ACTIVITY: The answer must be a single number: the count of lines in these records that hold "does".

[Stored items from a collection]
*** Begin section ***

(* ===== verification/PointerCode.v ===== *)
(** Code that handles pointers, and the C code it becomes.

    The source fragment: declarations [T* x;], [T* x = new T;], [T* x = NULL;] and [T* x = y;],
    assignments [x = y] between pointers of one type and [x = NULL], assignments [x->f = y] to
    the pointers in a struct, calls [f(y1, ..., yn);],
    [T* x = f(...);] and [x = f(...);] of functions over pointers, blocks, [if], [else] and
    [while] on comparisons of pointers, and [return x;].  [compile] gives the C instructions of a
    fragment, and [instr_text] their text; [wf] says which fragments follow the rules of the
    language.  File PointerVisit shows that the visitor prints that text, FunctionCode does the same for
    functions and programs, and PointerProps and FunctionProps say what running the
    instructions does to the heap of the counting allocator. *)
From S2P Require Import Prelude Errors CppString Types TypeSystem SymbolTable.
From S2P Require Import CodeGenerator Syntax Visitor Transpile StringFacts SyntaxInd.
From S2P Require Import VisitorFrame VisitorProps Static StmtProps CodeGenProps ExprProps.
#[local] Open Scope Z_scope.

(** ** The fragment *)

(** A type of the source, with what the type system makes of it and of pointers to it. *)
Record ptype := mkPtype {
  pt_spec : typeSpec;
  pt_elem : Ty;
  pt_ptr : Ty
}.

(** Where the result of a call goes. *)
Inductive dest :=
| To_none
| To_new (p : ptype) (x : string)
| To_var (x : string).

(** A comparison of a variable with a variable or [NULL]. *)
Record cond := mkCond {
  c_left : string;
  c_equal : bool;
  c_right : option string
}.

*** End section ***

REPLY: 2